• WORK TO BE COMPLETED:
Exactly as they appear, copy the lines from the start of the entries below to the line containing "(fun a b => (hs_predicted_requests", both ends included.
──────── MATERIAL SHOWN
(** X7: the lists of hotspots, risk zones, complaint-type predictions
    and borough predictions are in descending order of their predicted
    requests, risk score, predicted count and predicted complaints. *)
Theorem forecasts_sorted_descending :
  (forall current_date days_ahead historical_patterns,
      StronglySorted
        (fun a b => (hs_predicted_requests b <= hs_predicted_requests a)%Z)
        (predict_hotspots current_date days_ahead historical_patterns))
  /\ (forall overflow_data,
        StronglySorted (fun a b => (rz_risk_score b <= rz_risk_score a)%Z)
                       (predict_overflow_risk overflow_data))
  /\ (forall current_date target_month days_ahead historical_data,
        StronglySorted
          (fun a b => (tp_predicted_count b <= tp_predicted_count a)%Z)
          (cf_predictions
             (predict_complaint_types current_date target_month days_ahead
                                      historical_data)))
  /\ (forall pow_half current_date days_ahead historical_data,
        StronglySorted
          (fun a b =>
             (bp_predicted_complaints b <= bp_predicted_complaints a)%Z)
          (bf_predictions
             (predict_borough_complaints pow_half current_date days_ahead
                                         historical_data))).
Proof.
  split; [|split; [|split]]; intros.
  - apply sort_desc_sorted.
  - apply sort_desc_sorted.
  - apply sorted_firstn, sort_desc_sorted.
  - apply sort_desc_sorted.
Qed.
────────────────
• EXPECTED ANSWER:
(** X7: the lists of hotspots, risk zones, complaint-type predictions
    and borough predictions are in descending order of their predicted
    requests, risk score, predicted count and predicted complaints. *)
Theorem forecasts_sorted_descending :
  (forall current_date days_ahead historical_patterns,
      StronglySorted
        (fun a b => (hs_predicted_requests b <= hs_predicted_requests a)%Z)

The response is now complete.